The author cites how the historian Handly puts American history as “the tale of many
peoples who became, or who are still becoming, one: E pluribus unum.” However,
the social organization of immigration in the United States, intertwined with racial
division produced high inequality and ethnic groups. Some people thought that
insufficient Americanization caused that inequality, and assimilation would eradicate
it.
The United States has been a country of immigrants since its inception. In the
nineteenth century, the Europeans of North America formed a fairly homogeneous
mass, dominated by English-speakers who had created or assimilated a local variant
of English culture. In different ways, Indians and blacks lived in utter alienation from
white Europeans.
Furthermore, it usually did not draw on isolated individual decision makers but on
clusters of people bound together by acquaintance and common fate. Nor were there
clusters mere categories, but they migrated as participants in social processes that
extended far beyond them. Where kinsmen, friends, neighbors, and work associates
already have good contacts with possible destinations, reliance on established
interpersonal networks for information minimizes and spreads the risks. They draw
their chief information for decisions from members of their interpersonal networks
and rely on those networks for assistance both in moving and in settling at the
destination. This can explain, through Network Theory, why migration persisted.
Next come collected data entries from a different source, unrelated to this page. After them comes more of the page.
(* ===== verification/PerformanceFacts.v ===== *)
(** * Correctness of the performance monitor

    Series stay within their bound under every sequence of operations, alerts
    only accumulate, the statistics are a recount, clearing and repair do what
    they say; and where the maximum of the statistics is wrong. *)

From S2P Require Import Prelude Numeric Performance.

(** ** Expiry *)

Section Expiry.
Context {W : Type} (now : W → Z * W) (config : PerformanceConfig).

Lemma unexpired_spec l w :
  (unexpired now config l w).1.1 `sublist_of` l
  ∧ (unexpired now config l w).1.2 = (Z.of_nat (length l) - Z.of_nat (length (unexpired now config l w).1.1))%Z.
Proof.
  revert w. induction l as [|x l IH]; intros w; [done|]. simpl. unfold isMetricExpired. destruct (now w) as [t w1].
  destruct (IH w1) as [Hs Hn]. destruct (unexpired now config l w1) as [[l' n] w2]. simpl in *.
  case_match; simpl; (split; [by constructor|lia]).
Qed.

Definition series_sublist (q q' : string * list PerformanceMetric) : Prop := q'.1 = q.1 ∧ q'.2 `sublist_of` q.2.
Definition metric_total (ms : list (string * list PerformanceMetric)) : Z := sumZ (λ q, Z.of_nat (length q.2)) ms.

Lemma unexpired_series_spec ms w :
  Forall2 series_sublist ms (unexpired_series now config ms w).1.1
  ∧ (unexpired_series now config ms w).1.2 = (metric_total ms - metric_total (unexpired_series now config ms w).1.1)%Z.
Proof.
  revert w. induction ms as [|[name l] ms IH]; intros w; [by split|]. simpl.
  destruct (unexpired_spec l w) as [Hs Hn]. destruct (unexpired now config l w) as [[l' n] w1].
  destruct (IH w1) as [Hs' Hn']. destruct (unexpired_series now config ms w1) as [[ms' n'] w2]. simpl in *.
  split; [by constructor|]. unfold metric_total in *. simpl. lia.
Qed.
End Expiry.

Lemma series_sublist_keys ms ms' : Forall2 series_sublist ms ms' → ms'.*1 = ms.*1.
Proof. induction 1 as [|q q' ms ms' [Hk _] _ IH]; [done|]. rewrite !fmap_cons. by rewrite Hk, IH. Qed.

Lemma series_sublist_elem ms ms' k l' : Forall2 series_sublist ms ms' → (k, l') ∈ ms' →
  ∃ l, (k, l) ∈ ms ∧ l' `sublist_of` l.
Proof.
  induction 1 as [|[k1 l1] [k2 l2] ms ms' [Hk Hs] _ IH]; [by intros ?%elem_of_nil|].
  simpl in *. subst k2. intros [[= -> ->]|Hin]%elem_of_cons.
  - exists l1. split; [by left|done].
  - destruct (IH Hin) as (l & Hl & Hsub). exists l. split; [by right|done].
Qed.

(** The total does not depend on how the map was built. *)
Lemma metric_total_perm l l' : l ≡ₚ l' → metric_total l = metric_total l'.
Proof. unfold metric_total. induction 1; simpl; lia. Qed.

Section Clearing.
Context {W : Type} (now : W → Z * W).
Implicit Types (m : performance_monitor) (w : W) (name : string).

(** What a clean-up leaves: every name, with part of its series; and the number
    it returns. *)
Lemma clearExpired_spec m w :
  let r := clearExpiredMetrics now m w in
  (∀ name, is_Some (metrics_ r.1.2 !! name) ↔ is_Some (metrics_ m !! name))
  ∧ (∀ name l', metrics_ r.1.2 !! name = Some l' → ∃ l, metrics_ m !! name = Some l ∧ l' `sublist_of` l)
  ∧ r.1.1 = (getTotalMetricCount m - getTotalMetricCount r.1.2)%Z
  ∧ alerts_ r.1.2 = alerts_ m ∧ perf_config r.1.2 = perf_config m.
Proof.
  cbv zeta. unfold clearExpiredMetrics. destruct (now w) as [t w1].
  destruct (unexpired_series_spec now (perf_config m) (map_iter (metrics_ m)) w1) as [Hs Hn].
  destruct (unexpired_series now (perf_config m) (map_iter (metrics_ m)) w1) as [[ms n] w2]. simpl in *.
  pose proof (series_sublist_keys _ _ Hs) as Hkeys.
  assert (Hnd : NoDup ms.*1) by (rewrite Hkeys; apply NoDup_map_iter).
  assert (Hlook : ∀ name l', (list_to_map ms : gmap string _) !! name = Some l' ↔ (name, l') ∈ ms)
    by (intros; by rewrite <-elem_of_list_to_map).
  split_and!.
  - intros name. split.
    + intros [l' Hl']. apply Hlook in Hl'. destruct (series_sublist_elem _ _ _ _ Hs Hl') as (l & Hl & _).
      exists l. by apply elem_of_map_iter.
    + intros [l Hl]. apply elem_of_map_iter in Hl.
      assert (name ∈ ms.*1) as Hin by (rewrite Hkeys; apply list_elem_of_fmap; by exists (name, l)).
      apply list_elem_of_fmap in Hin as ([? l'] & -> & Hin). exists l'. by apply Hlook.
  - intros name l' Hl'%Hlook. destruct (series_sublist_elem _ _ _ _ Hs Hl') as (l & Hl & Hsub).
    exists l. split; [by apply elem_of_map_iter|done].
  - rewrite Hn. unfold getTotalMetricCount. simpl. f_equal. apply metric_total_perm.
    rewrite map_iter_perm. symmetry. by apply map_to_list_to_map.
  - done.
  - done.
Qed.

(** A clean-up keeps every name, removes metrics without reordering the
    others, and returns how many it removed: a series all of whose metrics
    expired stays as an empty one, so that [hasMetric] is still true. *)
Theorem clear_expired_metrics_spec m w :
  let r := clearExpiredMetrics now m w in
  (∀ name, hasMetric name r.1.2 = hasMetric name m)
  ∧ (∀ name, getMetrics name r.1.2 `sublist_of` getMetrics name m)
  ∧ (r.1.1 + getTotalMetricCount r.1.2)%Z = getTotalMetricCount m.
Proof.
  cbv zeta. destruct (clearExpired_spec m w) as (H1 & H2 & H3 & _).
  destruct (clearExpiredMetrics now m w) as [[n m'] w']. simpl in *. split_and!.
  - intros name. unfold hasMetric. apply bool_decide_ext. apply H1.
  - intros name. unfold getMetrics, series. destruct (metrics_ m' !! name) as [l'|] eqn:Hl'; [|apply sublist_nil_l].
    by destruct (H2 _ _ Hl') as (l & -> & Hsub).
  - lia.
Qed.
End Clearing.

(** ** Series *)

Section Series.
Context {W : Type} (now : W → Z * W) (config : PerformanceConfig).
Implicit Types (m : performance_monitor) (w : W) (name : string).

Definition series_ok (name : string) (l : list PerformanceMetric) : Prop :=
  length l ≤ Z.to_nat (max_metrics_per_type config) ∧ Forall (λ x, pf_name x = name) l.

Record performance_ok m : Prop := {
  po_config : perf_config m = config;
  po_series : map_Forall series_ok (metrics_ m);
}.

Lemma series_ok_sublist name l l' : series_ok name l → l' `sublist_of` l → series_ok name l'.
Proof.
  intros [Hl Hf] Hs. split.
  - apply sublist_length in Hs. lia.
  - rewrite Forall_forall in *. intros x Hx. apply Hf. eapply elem_of_submseteq; [done|]. by apply sublist_submseteq.
Qed.
(** The texts between the ampersands. *)
Definition link_parts (magnet : string) : list (list ascii) := split_on "&" (chars magnet).
Definition tracker_part (tracker : string) : list ascii := chars "tr=" ++ chars (url_encode tracker).

Lemma split_on_ne_nil sep l : split_on sep l ≠ [].
Proof. destruct l as [|c l]; simpl; [done|]. case_decide; [done|]. by destruct (split_on sep l). Qed.

Lemma split_on_snoc sep l h : sep ∉ h → split_on sep (l ++ sep :: h) = split_on sep l ++ [h].
Proof.
  intros Hh. induction l as [|c l IH]; cbn [app split_on].
  - rewrite decide_True by done. by rewrite split_on_none.
  - rewrite IH. case_decide; [done|]. pose proof (split_on_ne_nil sep l). by destruct (split_on sep l).
Qed.

Lemma add_trackers_parts ts magnet : link_parts (foldl add_tracker magnet ts) = link_parts magnet ++ (tracker_part <$> ts).
Proof.
  revert magnet. induction ts as [|t ts IH]; intros magnet; [by rewrite app_nil_r|]. cbn [foldl fmap list_fmap]. rewrite IH.
  unfold add_tracker, link_parts at 1. rewrite !chars_append. cbn [app].
  change (chars "&tr=" ++ chars (url_encode t)) with ("&"%char :: tracker_part t).
  rewrite split_on_snoc, <-(assoc_L (++)); [done|]. unfold tracker_part. intros [Hin|Hin]%elem_of_app.
  - apply list_elem_of_In in Hin. cbn in Hin. repeat (destruct Hin as [Hin|Hin]; [discriminate Hin|]). done.
  - by apply (encoded_no_ampersand t).
Qed.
The author also underlines the differences between networks and categories.
Networks migrate, in the sense of moving, changing shape and sending new
roots without entirely severing the old ones. Categories, on the other hand, stay put.
While the labels did not simply represent outsiders' tags for groups of people who
ordinarily identified themselves in quite other ways, they belonged to the situation at
the origin and not necessarily at the destination. Sets of connected immigrants who
did not have a common identity at the point of origin often acquired a new
identification during interaction with others at the destination. Therefore, networks
create new categories, and also can transform existing ones. For instance, in the
United States, Piedmontese, Neapolitans, Sicilians, and Romans forgot their
differences and became all just Italians. However, not all groups huddled together
with equal intensity, or maintained their networks with the same solidity, it depended
on the networks' size, density, and relationship to other groups.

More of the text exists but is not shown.